NASHVILLE, Tenn. (WKRN) – While Nashville now takes pride in being one of the more culturally diverse cities in the south, it hasn’t always been that way.
Forty-five years ago, Ellen Gilbert left her Ohio home and came to Nashville to study teaching at Peabody College.
“I remember I called my mom and said, ‘I’m in outer space,’” she recalled.
The lessons she learned in her first few years here made Gilbert want to stick around and make the city a more inclusive place to live.
“It was hard to get used to the south because it was so divided,” she explained to News 2. “The schools weren’t integrated, which was a new experience for me as I student taught.”
Soon enough, Gilbert adjusted to life in Nashville before she began looking for ways to change the social order, including creating a school outreach programs that used the arts to teach students about cultures different from their own.
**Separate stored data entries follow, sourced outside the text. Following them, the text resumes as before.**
(* ===== verification/ModesFacts.v ===== *)
(** What the mode tracker promises ([Modes]): reading the bytes always ends
    without a panic; the host's mirror, which installs the emitted
    changes and gets the same settings, shows the host the same modes; a private mode sequence cut
    into any chunks has the effect of the parsed sequence; the stack of Kitty
    keyboard flags is bounded and last-in first-out. A soft reset cut before
    its last byte is lost. *)
From coqutil Require Import Datatypes.RecordSetters.
From S2P Require Import Prelude Text Launch Csi Parse Grid Screen Utf8 RuntimeApi Modes.
Import DoubleBraceUpdate.

Local Open Scope Z_scope.

(** ** The mirror of the host *)

(** What the host reads from its mirror. The protocol of the mouse matters
    only while the mouse is reported. *)
Record HostView := mkHostView {
  view_cursor_keys : bool;
  view_keypad : bool;
  view_paste : bool;
  view_mouse : option MouseInputMode;
  view_focus : bool;
  view_synchronized : bool;
  view_keyboard : Z;
  view_modifiers : Z;
  view_win32 : bool;
}.

Definition reported_mouse (bits : Z) : option MouseInputMode :=
  let mode := mouse_input_of bits in if is_enabled (reporting mode) then Some mode else None.

Definition host_view (t : TerminalModeTracker) : HostView :=
  mkHostView (application_cursor_keys t) (application_keypad t) (bracketed_paste t)
    (reported_mouse (mouse_modes t)) (focus_reporting t) (synchronized_output t)
    (kitty_keyboard_flags t) (modify_other_keys t) (win32_input_mode t).

Definition install_changes (changes : list TerminalModeChange) (t : TerminalModeTracker)
    : TerminalModeTracker :=
  foldl (flip install_change) t changes.

(** What reaches a tracker: bytes and parsed sequences of the session, its
    end, and the two settings, which the host gives to worker and mirror. *)
Inductive TrackerOp :=
| FeedBytes (bytes : list Z)
| FeedPrivate (sequence : PrivateModeSequence)
| FeedKeyboard (sequence : KittyKeyboardMode)
| FeedModifiers (sequence : KeyModifierOptions)
| FinishSession
| ClearKeyboard
| AllowWin32 (allowed : bool).

Definition worker_step (op : TrackerOp) (t : TerminalModeTracker) : option Emitted :=
  match op with
  | FeedBytes bytes => process bytes t
  | FeedPrivate sequence => Some (apply_private_mode_sequence sequence t)
  | FeedKeyboard sequence => Some (apply_kitty_keyboard_sequence sequence t)
  | FeedModifiers sequence => Some (apply_key_modifier_options_sequence sequence t)
  | FinishSession => Some (finish t)
  | ClearKeyboard => Some (clear_kitty_keyboard_flags t, [])
  | AllowWin32 allowed => Some (set_allow_win32_input_mode allowed t, [])
  end.

Definition mirror_setting (op : TrackerOp) (m : TerminalModeTracker) : TerminalModeTracker :=
  match op with
  | ClearKeyboard => clear_kitty_keyboard_flags m
  | AllowWin32 allowed => set_allow_win32_input_mode allowed m
  | _ => m
  end.

(** Worker and mirror side by side. *)
Fixpoint run_mirrored (ops : list TrackerOp) (t m : TerminalModeTracker)
    : option (TerminalModeTracker * TerminalModeTracker) :=
  match ops with
  | [] => Some (t, m)
  | op :: ops =>
      '(t, changes) ← worker_step op t;
      run_mirrored ops t (install_changes changes (mirror_setting op m))
  end.

Lemma has_bit bits k : 0 ≤ k → has bits (Z.shiftl 1 k) = Z.testbit bits k.
Proof.
  intros Hk. unfold has. rewrite Z.shiftl_1_l.
  destruct (Z.testbit bits k) eqn:Hb.
  - apply negb_true_iff, Z.eqb_neq. intros H0.
    assert (Z.testbit (Z.land bits (2 ^ k)) k = false) as H1 by (rewrite H0; apply Z.bits_0).
    by rewrite Z.land_spec, Hb, Z.pow2_bits_true in H1.
  - apply negb_false_iff, Z.eqb_eq, Z.bits_inj'. intros j _.
    rewrite Z.land_spec, Z.bits_0, Z.pow2_bits_eqb by done.
    destruct (Z.eqb_spec k j) as [->|]; [by rewrite Hb|by rewrite andb_false_r].
Qed.

(** Setting one mode leaves the others. *)
Lemma tracked_set j k enabled t :
  0 ≤ j → 0 ≤ k →
  tracked (Z.shiftl 1 j) (set_tracked (Z.shiftl 1 k) enabled t)
  = if k =? j then enabled else tracked (Z.shiftl 1 j) t.
Proof.
  intros Hj Hk. unfold tracked, set_tracked. cbn. rewrite !has_bit by done. unfold set_bits.
  rewrite Z.shiftl_1_l.
  destruct enabled; rewrite ?Z.lor_spec, ?Z.ldiff_spec, Z.pow2_bits_eqb by done;
    destruct (k =? j); by rewrite ?orb_true_r, ?orb_false_r, ?andb_true_r, ?andb_false_r.
Qed.

Definition host_bits : list Z := [0; 1; 2; 3; 4; 20].

Ltac view_bits :=
  unfold host_view, application_cursor_keys, application_keypad, bracketed_paste, focus_reporting,
    synchronized_output, win32_input_mode; change APPLICATION_CURSOR_KEYS with (Z.shiftl 1 0);
  unfold APPLICATION_KEYPAD, BRACKETED_PASTE, FOCUS, SYNCHRONIZED_OUTPUT, WIN32_INPUT_MODE.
“I started the program mainly with information about Africa and Native American cultures,” she said. “Then as refugees and immigrants came in from Laos, Cambodia, a few from Thailand, Haiti, Dominican Republic, Cuba, Russia, I started adding these other cultures because the parents in the schools would ask me to.”
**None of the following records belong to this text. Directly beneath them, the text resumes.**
Definition parse_xtsmgraphics (body : list Z) : option XtSmGraphicsRequest :=
  content ← strip_prefix (lit "?") body ≫= strip_suffix (lit "S");
  let parameters := split_on 59 content in
  item ← (parameters !! 0%nat) ≫= parse_u64;
  action ← (parameters !! 1%nat) ≫= parse_u64;
  _ ← mapM parse_u64 (drop 2 parameters);
  Some (mkXtSmGraphics item action).

(** ** Operating system commands *)

Definition MAX_OSC_COLOR_QUERY_KINDS : nat := 256.
Definition MAX_OSC_COLOR_QUERY_BYTES : Z := 16 * 1024.
Definition MAX_CLIPBOARD_BYTES : Z := 1024 * 1024.
Definition MAX_CLIPBOARD_BASE64_BYTES : Z := (MAX_CLIPBOARD_BYTES + 2) / 3 * 4.

Definition len (bytes : list Z) : Z := Z.of_nat (length bytes).

Definition split_osc_selector (body : list Z) : option (list Z * list Z) := split_once 59 body.

Fixpoint skip_zeros (selector : list Z) : list Z :=
  match selector with
  | [] => lit "0"
  | byte :: rest => if byte =? 48 then skip_zeros rest else selector
  end.

(** Leading zeros do not count. *)
Definition osc_selector_is (selector : list Z) (expected : string) : bool :=
  if bool_decide (selector = []) || negb (forallb Csi.is_digit selector) then false
  else text_is expected (skip_zeros selector).

(** The loop over pairs of a palette index and a question mark. *)
Fixpoint palette_kinds (parts : list (list Z)) (count : nat) : option (list OscColorKind) :=
  match parts with
  | [] => Some []
  | index :: rest =>
      match rest with
      | [] => None
      | mark :: rest =>
          if negb (text_is "?" mark) || bool_decide (count = MAX_OSC_COLOR_QUERY_KINDS) then None
          else
            n ← parse_u16 index;
            if n <=? 255 then cons (ColorPalette n) <$> palette_kinds rest (S count) else None
      end
  end.

Definition parse_osc_color (body : list Z) (terminator : StringTerminator) : option OscColorRequest :=
  '(selector, content) ← split_osc_selector body;
  kinds ←
    (if osc_selector_is selector "10" && text_is "?" content then Some [ColorDefaultForeground]
     else if osc_selector_is selector "11" && text_is "?" content then Some [ColorDefaultBackground]
     else if osc_selector_is selector "12" && text_is "?" content then Some [ColorCursor]
     else if (MAX_OSC_COLOR_QUERY_BYTES <? len body) || negb (osc_selector_is selector "4") then None
     else palette_kinds (split_on 59 content) 0);
  Some (mkOscColor kinds terminator).

Definition is_reserved_osc_color_query (body : list Z) : bool :=
  match split_osc_selector body with
  | None => false
  | Some (selector, content) =>
      ((osc_selector_is selector "10" || osc_selector_is selector "11" || osc_selector_is selector "12")
       && bool_decide (63 ∈ content))
      || (osc_selector_is selector "4" && existsb (text_is "?") (split_on 59 content))
  end.

Definition is_reserved_clipboard_control (body : list Z) : bool :=
  match split_osc_selector body with
  | None => osc_selector_is body "52"
  | Some (selector, content) =>
      osc_selector_is selector "52"
      || (osc_selector_is selector "1337"
          && (starts_with (lit "Copy=") content || starts_with (lit "CopyToClipboard=") content))
  end.

(** [String::from_utf8(..).ok()] *)
Definition string_from_utf8 (bytes : list Z) : option rstring :=
  match from_utf8 0 bytes with (text, _, None) => Some text | _ => None end.

Definition parse_u8_decimal (bytes : list Z) : option Z :=
  n ← parse_u16 bytes; if n <=? 255 then Some n else None.

Definition parse_progress_value (bytes : list Z) : option Z :=
  n ← parse_u8_decimal bytes; if n <=? 100 then Some n else None.

Definition parse_progress (parts : list (list Z)) : option ProgressCommand :=
  n ← (parts !! 0%nat) ≫= parse_u8_decimal;
  let value := (parts !! 1%nat) ≫= parse_progress_value in
  if n =? 0 then Some ProgressNone
  else if n =? 1 then ProgressPercentage <$> value
  else if n =? 2 then Some (ProgressError (default 0 value))
  else if n =? 3 then Some ProgressIndeterminate
  else None.

Definition parse_notification (body : list Z) : NotificationCommand :=
  match split_osc_selector body with
  | None => NotifyIgnored
  | Some (selector, content) =>
      if osc_selector_is selector "9" then
        match strip_prefix (lit "4;") content with
        | Some progress =>
            match parse_progress (split_on 59 progress) with
            | Some command => NotifyProgress command
            | None => NotifyIgnored
            end
        | None => match string_from_utf8 content with
                  | Some body => Notify None body
                  | None => NotifyIgnored
                  end
        end
      else if negb (osc_selector_is selector "777") then NotifyIgnored
      else
        match strip_prefix (lit "notify;") content ≫= split_once 59 with
        | None => NotifyIgnored
        | Some (title, body) =>
            match string_from_utf8 title, string_from_utf8 body with
            | Some title, Some body => Notify (Some title) body
            | _, _ => NotifyIgnored
            end
        end
  end.

(** ** Modes and keys *)

Definition parse_private_mode_sequence (body : list Z) : option PrivateModeSequence :=
  byte ← last body;
  enabled ← (if byte =? 104 then Some true else if byte =? 108 then Some false else None);
  parameters ← strip_prefix (lit "?") (take (length body - 1) body);
  modes ← mapM parse_u16_saturating (split_on 59 parameters);
  if bool_decide (modes = []) then None else Some (mkPrivateModes modes enabled).

Definition keyboard_apply_mode (mode : Z) : option KittyKeyboardApplyMode :=
  if mode =? 1 then Some ApplyReplace else if mode =? 2 then Some ApplySet
  else if mode =? 3 then Some ApplyReset else None.

Definition parse_kitty_keyboard_mode (body : list Z) : option KittyKeyboardMode :=
  match body with
  | [] => None
  | byte :: body =>
      operation ← (if byte =? 62 then Some KeyboardPush else if byte =? 60 then Some KeyboardPop
                   else if byte =? 61 then Some KeyboardApply else None);
      parameters ← strip_suffix (lit "u") body;
      match operation with
      | KeyboardApply =>
          let parts := split_on 59 parameters in
          value ← (parts !! 0%nat) ≫= parse_u16_saturating;
          apply_mode ← match parts !! 1%nat with
                       | None => Some ApplyReplace
                       | Some mode => parse_u16_saturating mode ≫= keyboard_apply_mode
                       end;
          if bool_decide (parts !! 2%nat = None) then Some (mkKeyboardMode KeyboardApply value apply_mode)
          else None
      | _ =>
          value ← (if bool_decide (parameters = []) then Some 0 else parse_u16_saturating parameters);
          Some (mkKeyboardMode operation value ApplyReplace)
      end
  end.

Definition parse_key_modifier_options (body : list Z) : option KeyModifierOptions :=
  parameters ← strip_prefix (lit ">") body ≫= strip_suffix (lit "m");
  if bool_decide (parameters = []) then Some (mkModifierOptions None None)
  else
    let parts := split_on 59 parameters in
    resource ← (parts !! 0%nat) ≫= parse_u16_saturating;
    value ← match parts !! 1%nat with
            | None => Some None
            | Some value => Some <$> parse_u16_saturating value
            end;
    if bool_decide (parts !! 2%nat = None) then Some (mkModifierOptions (Some resource) value) else None.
As Nashville grew, so did the need for more multi-cultural programs.
“I pulled together parents who had been artists in their homeland, but then came here and had to take other jobs and we formed our founding board,” Gilbert said.
In 1996, she bought the historic Richland Hall building on Charlotte Avenue and opened the Global Education Center.
Inside the center, the world comes together in a multi-cultural hub of 110 artists from 40 countries and cultures.
“A lot of immigrants come here because we have a thriving economy and a lot of our Chinese, Indian, they come here for tech reasons for either college or technical jobs and they like it and they stay. In fact, we do cultural exchanges with schools in China and I can’t tell you how many teachers have purchased homes here and want to come back someday,” Gilbert said.
Gilbert said she is proud of the progress she has experienced first-hand.
“I love it because when I came to Nashville it was pretty much black and white and they were very much segregated. I love some of the neighborhoods now… every hue and languages,” she said.
With more than 120 different languages spoken in Metro Nashville Public Schools, Gilbert has helped make our city the kind of place she hoped to find so many years ago.